(** After a successful load the counter holds the greatest loaded frame
    id itself. *)
Lemma LoadMap_nNextId filename ar kfs (w : World) b w' :
  ifstream (env w) filename = Some ar →
  mapM (λ p : nat, (ar_objs ar ∪ heap w) !! p) (GetAllKeyFrames (ar_map ar)) = Some kfs →
  LoadMap filename w = Ret b w' →
  b = true ∧ Frame_nNextId w' = max_frame_id kfs.
Proof.
  intros Hin Hk Hrun.
  destruct (LoadMap_loaded filename ar kfs w Hin Hk) as (w2 & Hrun' & (Hid & _) & _).
  rewrite Hrun' in Hrun. by injection Hrun as <- <-.
Qed.

Lemma max_frame_id_attained kfs :
  kfs ≠ [] → Forall (λ k, 0 ≤ mnFrameId k) kfs →
  ∃ k, k ∈ kfs ∧ mnFrameId k = max_frame_id kfs.
Proof.
  unfold max_frame_id. intros Hne Hall.
  assert (∀ acc, (∃ k, k ∈ kfs ∧
                       mnFrameId k = foldl (λ acc k, Z.max acc (mnFrameId k)) acc kfs) ∨
                 (foldl (λ acc k, Z.max acc (mnFrameId k)) acc kfs = acc ∧
                  Forall (λ k, mnFrameId k < acc) kfs)) as Hgen.
  { clear Hne Hall. induction kfs as [|k kfs IH]; intros acc; simpl.
    - right. split; [done | constructor].
    - destruct (IH (Z.max acc (mnFrameId k))) as [(k' & Hin & Hk')|[Heq Hlt]].
      + left. exists k'. split; [by apply elem_of_cons; right | done].
      + destruct (Z.lt_ge_cases (mnFrameId k) acc) as [Hc|Hc].
        * right. rewrite Heq. split; [lia|]. constructor; [done|].
          eapply Forall_impl; [exact Hlt|]. simpl. lia.
        * left. exists k. split; [by apply elem_of_cons; left|]. rewrite Heq. lia. }
  destruct (Hgen 0) as [Hk|[_ Hlt]]; [done|].
  destruct kfs as [|k kfs]; [done|].
  apply Forall_cons in Hall as [Hk _]. apply Forall_cons in Hlt as [Hk' _]. lia.
Qed.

^^^^^^^^

_YOUR OBJECTIVE_.
Please say how many lines in the records above contain the string "destruct", giving no other words.

_RESPONSE_.
5